Even though [the cast] were in the first film, I think they were a bit surprised in the beginning that everything was so loose the whole time. I was always running around and didn’t know where my shoes were, and just lost everything and just had people to help me find my script, and I don’t know. I need a lot of help when I’m directing because I never really know what to do after lunch and so on. The only thing I want to do when I’m directing is sort of be in the present and try to make some kind of life there. And then it was just fun to watch them, because they’re really good.

Hugs all round for Moodysson’s 2013 film, We Are the Best!
Hugs all round for Moodysson’s 2013 film, We Are the Best!

Your highest-rated film according to the Letterboxd community is Lilya 4-ever. What's the highest-rated in your heart of the films you’ve made?
I could say this new one, but if I should say some of the old, I would probably say We Are the Best! because I think it also has some of that loose and beautiful atmosphere where things are sort of gliding and not really story-driven necessarily. And also some kind of freedom in the way the actors are behaving and what they’re saying and so on. I really like it. At least in Sweden, in the beginning, it didn’t really get a huge audience, but I think it’s continued to live in a way and is finding new audiences in places. So that’s my favorite film, I think.

I’m so happy to hear it, because I am a huge audience for that film. I have a special request. Now that you’ve made a sequel to Together, last question for you, Lukas, could you please one day revisit the We Are the Best! girls?
This is something I have been thinking about, but I’m a little bit afraid it would be like I have to put them in pain. Because you can’t really make a film about them just being happy for the rest of their lives, so it has a bit to be Career Girls. I’m not sure if I want to put them in a lot of pain and having children and divorce and all of that. I think, ‘Shouldn’t they just be there as some kind of little figures that took place in the past, and then you can think back at them?’ I don’t know. It would be too simple to put them in a place where they still have a punk band... You have to give me a suggestion: what happens to them?

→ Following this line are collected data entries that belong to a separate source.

(** ** Start and pause *)

(** C3. [start] does nothing at all on a running engine, so a second [start]
    in a row changes nothing and makes no call.  On a paused engine it sets
    [isRunning] and [endAt = now + remainingMs], leaving [remainingMs], the
    mode and the counters alone; hence start at [now], pause at [t1], start
    at [t2] resumes from what was left at [t1], not from the full
    duration. *)
Theorem start_spec (now : Z) (t : Timer) :
  (isRunning t = true -> start now t = (t, [])) /\
  (isRunning t = false ->
     let t' := fst (start now t) in
     isRunning t' = true /\ endAt t' = Some (now + remainingMs t) /\
     remainingMs t' = remainingMs t /\ mode t' = mode t /\
     cycleInRound t' = cycleInRound t /\ round t' = round t /\
     _intervalId t' = true) /\
  (forall now2, start now2 (fst (start now t)) = (fst (start now t), [])) /\
  (isRunning t = false -> forall t1 t2,
     let left := Z.max 0 (remainingMs t - (t1 - now)) in
     let t' := fst (start t2 (fst (pause t1 (fst (start now t))))) in
     remainingMs t' = left /\ endAt t' = Some (t2 + left) /\
     isRunning t' = true).
Proof.
  destruct t as [cfg m c r run sa ea rem iv lt ls]; unfold_engine.
  destruct run, iv; repeat split; intros; try discriminate; try reflexivity;
    try (f_equal; lia).
Qed.

Lemma start_spec_witness :
  let t' := fst (start 5000 (new defaultSettings)) in
  isRunning t' = true /\ endAt t' = Some (5000 + 1500000) /\
  remainingMs t' = 1500000 /\ mode t' = Work /\
  cycleInRound t' = 1 /\ round t' = 1 /\ _intervalId t' = true.
Proof.
  apply (proj1 (proj2 (start_spec 5000 (new defaultSettings)))); reflexivity.
Defined.

(** C4. [pause] does nothing at all on an engine that is not running, so a
    second [pause] in a row changes nothing.  On a running engine whose end
    time is [e] it sets [remainingMs = max(0, e - now)], a function of the
    absolute end time and the clock only, clears [endAt], clears [isRunning]
    and cancels the interval. *)
Theorem pause_spec (now : Z) (t : Timer) :
  (isRunning t = false -> pause now t = (t, [])) /\
  (forall e, isRunning t = true -> endAt t = Some e ->
     let t' := fst (pause now t) in
     remainingMs t' = Z.max 0 (e - now) /\ endAt t' = None /\
     isRunning t' = false /\ _intervalId t' = false /\
     snd (pause now t) = (if _intervalId t then [ClearInterval] else [])) /\
  (forall now2, pause now2 (fst (pause now t)) = (fst (pause now t), [])).
Proof.
  destruct t as [cfg m c r run sa ea rem iv lt ls]; unfold_engine.
  destruct run, ea, iv; repeat split; intros; arith_facts;
    try discriminate; reflexivity.
Qed.

Lemma pause_spec_witness :
  let t := fst (start 5000 (new defaultSettings)) in
  let t' := fst (pause 6000 t) in
  remainingMs t' = Z.max 0 (1505000 - 6000) /\ endAt t' = None /\
  isRunning t' = false /\ _intervalId t' = false /\
  snd (pause 6000 t) = (if _intervalId t then [ClearInterval] else []).
Proof.
  apply (proj1 (proj2 (pause_spec 6000 (fst (start 5000 (new defaultSettings)))))
           1505000); reflexivity.
Defined.

(** ** The periodic recompute *)

(** While the end time [e] is still ahead, the callback of [src/app.js] stores
    [e - now], whatever [remainingMs] and [_lastTick] held before, and
    reports it with [modeChanged = false]. *)
Lemma tick_recomputes_from_endAt (now nowP nowA e : Z) (t : Timer) :
  isRunning t = true -> endAt t = Some e -> now < e ->
  tick now nowP nowA t =
    _emit false (set_remainingMs (Z.max 0 (e - now))
                   (set_lastTick (Some now) t)) /\
  remainingMs (fst (tick now nowP nowA t)) = e - now /\
  endAt (fst (tick now nowP nowA t)) = Some e /\
  isRunning (fst (tick now nowP nowA t)) = true.
Proof.
  intros Hr He Hlt.
  destruct t as [cfg m c r run sa ea rem iv lt ls].
  cbv [isRunning endAt] in Hr, He. subst run ea.
  unfold_engine.
  replace (Z.max 0 (e - now)) with (e - now) by lia.
  destruct (e - now =? 0) eqn:E; [apply Z.eqb_eq in E; lia|].
  destruct ls; repeat split; reflexivity.
Qed.

(** A stall of [S] between two recomputes of [src/app.js]: the second reports
    the first value less [S], cut off at 0; it is never negative and, for
    [S > 0], never the value reported before. *)
Lemma tick_after_stall (now nowP nowA S e : Z) (t : Timer) :
  isRunning t = true -> endAt t = Some e -> now < e -> 0 < S ->
  let t1 := fst (tick now nowP nowA t) in
  let recomputed := Z.max 0 (e - (now + S)) in
  recomputed = Z.max 0 (remainingMs t1 - S) /\
  0 <= recomputed < remainingMs t1 /\
  (S < remainingMs t1 ->
     remainingMs (fst (tick (now + S) nowP nowA t1)) = remainingMs t1 - S).
Proof.
  intros Hr He Hlt HS.
  destruct (tick_recomputes_from_endAt now nowP nowA e t Hr He Hlt)
    as (_ & Hrem & Hend & Hrun).
  cbv zeta. rewrite Hrem. repeat split; try lia.
  intros HS'.
  destruct (tick_recomputes_from_endAt (now + S) nowP nowA e _ Hrun Hend)
    as (_ & Hrem' & _); lia.
Qed.

(** The callback of the earlier copy takes [max(0, now - _lastTick)] off the
    previous [remainingMs]. *)
Lemma legacy_tick_subtracts_delta (now l : Z) (t : Legacy.Timer) :
  Legacy.isRunning t = true -> Legacy._lastTick t = Some l ->
  Z.max 0 (now - l) < Legacy.remainingMs t ->
  Legacy.remainingMs (fst (Legacy.tick now t)) =
    Legacy.remainingMs t - Z.max 0 (now - l).
Proof.
  intros Hr Hl Hlt.
  destruct t as [cfg m c r run sa rem iv lt ls].
  cbv [Legacy.isRunning Legacy._lastTick Legacy.remainingMs] in Hr, Hl, Hlt.
  subst run lt.
  cbv [Legacy.tick Legacy.isRunning Legacy._lastTick Legacy.remainingMs
       Legacy.set_lastTick Legacy.set_remainingMs Legacy.settings Legacy.mode
       Legacy.cycleInRound Legacy.round Legacy.startedAt Legacy._intervalId
       Legacy._listener negb].
  replace (Z.max 0 (rem - Z.max 0 (now - l))) with (rem - Z.max 0 (now - l))
    by lia.
  destruct (rem - Z.max 0 (now - l) =? 0) eqn:E; [apply Z.eqb_eq in E; lia|].
  cbv [Legacy._emit Legacy._listener]. destruct ls; reflexivity.
Qed.

(** C2. In the earlier copy the recompute subtracts a per-tick delta and
    [pause] drops the time since the last tick: start at 0, pause and start
    again at 200, recompute at 250.  The engine has run for 250 ms; the
    earlier copy reports 50 ms consumed, [src/app.js] reports 250 ms. *)
Theorem legacy_tick_drifts :
  let l1 := fst (Legacy.start 0 (Legacy.new defaultSettings)) in
  let l2 := fst (Legacy.pause l1) in
  let l3 := fst (Legacy.start 200 l2) in
  let l4 := fst (Legacy.tick 250 l3) in
  let a1 := fst (start 0 (new defaultSettings)) in
  let a2 := fst (pause 200 a1) in
  let a3 := fst (start 200 a2) in
  let a4 := fst (tick 250 250 250 a3) in
  Legacy.isRunning l4 = true /\
  Legacy.remainingMs l4 = 1500000 - 50 /\
  isRunning a4 = true /\
  remainingMs a4 = 1500000 - 250.
Proof. vm_compute. repeat split; reflexivity. Qed.

(** ** Configuration change *)

(** [setSettings] of [src/app.js]: the new configuration is active,
    [remainingMs] is the full duration of the unchanged mode under it, the
    engine runs afterwards exactly if it ran before, and a registered
    listener receives one snapshot, flagged [modeChanged]. *)
Lemma setSettings_spec (next : Settings) (nowP nowS : Z) (t : Timer) :
  let r := setSettings next nowP nowS t in
  let t' := fst r in
  settings t' = next /\ mode t' = mode t /\
  remainingMs t' = _modeToMs t' (mode t') /\
  isRunning t' = isRunning t /\
  cycleInRound t' = cycleInRound t /\ round t' = round t /\
  (_listener t = true ->
     snapshots (snd r) =
       [mkSnapshot (mode t) (_modeToMs t' (mode t)) (cycleInRound t) (round t)
          (_modeToMs t' (mode t)) (isRunning t) true]).
Proof.
  destruct t as [cfg m c r run sa ea rem iv lt ls]; unfold_engine.
  destruct run, ea, iv, ls; repeat split; intros; congruence.
Qed.

(** C6. [setSettings] of the earlier copy hands the listener nothing, in any
    state and for any configuration, although it does reset [remainingMs]
    and keeps the engine running or paused as it was. *)
Theorem legacy_setSettings_silent (next : Settings) (nowS : Z)
    (t : Legacy.Timer) :
  let r := Legacy.setSettings next nowS t in
  snapshots (snd r) = [] /\
  Legacy.remainingMs (fst r) = Legacy._modeToMs (fst r) (Legacy.mode (fst r)) /\
  Legacy.isRunning (fst r) = Legacy.isRunning t.
Proof.
  destruct t as [cfg m c r run sa rem iv lt ls].
  cbv [Legacy.setSettings Legacy.pause Legacy.start Legacy._ensureTicker
       andThen modify nop Legacy._modeToMs
       Legacy.set_settings Legacy.set_isRunning Legacy.set_startedAt
       Legacy.set_remainingMs Legacy.set_intervalId Legacy.set_lastTick
       Legacy.settings Legacy.mode Legacy.cycleInRound Legacy.round
       Legacy.isRunning Legacy.startedAt Legacy.remainingMs
       Legacy._intervalId Legacy._lastTick Legacy._listener
       fst snd app negb].
  destruct run, iv; repeat split; reflexivity.
Qed.

(** ** Completion and skip *)

(** What [pause] leaves of a running engine. *)
Lemma pause_running (now : Z) (t : Timer) :
  isRunning t = true ->
  isRunning (fst (pause now t)) = false /\
  endAt (fst (pause now t)) = None /\
  _intervalId (fst (pause now t)) = false /\
  mode (fst (pause now t)) = mode t /\
  settings (fst (pause now t)) = settings t /\
  alarms (snd (pause now t)) = [].
Proof.
  destruct t as [cfg m c r run sa ea rem iv lt ls]; unfold_engine.
  intros ->. destruct ea, iv; repeat split; reflexivity.
Qed.

(** [_advanceMode] rings no alarm. *)
Lemma advanceMode_alarms (now : Z) (t : Timer) :
  alarms (snd (_advanceMode now t)) = [].
Proof.
  destruct t as [cfg m c r run sa ea rem iv lt ls]; unfold_engine.
  destruct m, (cyclesPerRound cfg <=? c), (autoStart cfg), iv, ls;
    reflexivity.
Qed.

(** Whether the engine runs after [_advanceMode] is decided by auto-start. *)
Lemma advanceMode_running (now : Z) (t : Timer) :
  let t' := fst (_advanceMode now t) in
  (autoStart (settings t) = true ->
     isRunning t' = true /\
     endAt t' = Some (now + _modeToMs t' (mode t'))) /\
  (autoStart (settings t) = false -> isRunning t' = false).
Proof.
  destruct t as [cfg m c r run sa ea rem iv lt ls]; unfold_engine.
  destruct m, (cyclesPerRound cfg <=? c), (autoStart cfg), iv, ls;
    repeat split; intros; try discriminate; reflexivity.
Qed.

(** Firings on an engine that is not running change nothing and call
    nothing. *)
Lemma firings_when_paused (later : list (Z * Z * Z)) (t : Timer) :
  isRunning t = false -> run (firings later) t = (t, []).
Proof.
  intros Hr. induction later as [|[[n p] a] later IH]; simpl; [reflexivity|].
  unfold interval_fire, tick. rewrite Hr. simpl.
  destruct (_intervalId t); simpl; rewrite IH; reflexivity.
Qed.

(** Firings that all come before the end time ring no alarm. *)
Lemma firings_before_end (later : list (Z * Z * Z)) :
  forall (t : Timer) (e : Z),
    isRunning t = true -> endAt t = Some e ->
    Forall (fun x => fst (fst x) < e) later ->
    alarms (snd (run (firings later) t)) = [].
Proof.
  induction later as [|[[n p] a] later IH]; intros t e Hr He Hall;
    simpl; [reflexivity|].
  inversion Hall as [|x l Hn Hrest]; subst; simpl in Hn.
  rewrite andThen_snd, alarms_app.
  unfold interval_fire. destruct (_intervalId t).
  - destruct (tick_recomputes_from_endAt n p a e t Hr He Hn)
      as (Heq & _ & He' & Hr').
    rewrite (IH _ e Hr' He' Hrest), app_nil_r.
    rewrite Heq. unfold _emit. destruct (_listener _); reflexivity.
  - simpl. apply (IH t e Hr He Hrest).
Qed.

You need to read Viv Albertine’s book, Clothes, Clothes, Clothes. Music, Music, Music. Boys, Boys, Boys. That’ll give you all the inspiration you need for why we might revisit them.
I will do that. Thanks for the idea.


Together 99’ (Tillsammans 99) is screening in the 2023 BFI London Film Festival on October 11 and 14, and opens in Swedish cinemas October 13 via SF Studios, with international release dates to be announced. The Lukas Moodysson Collection is available from Arrow Video.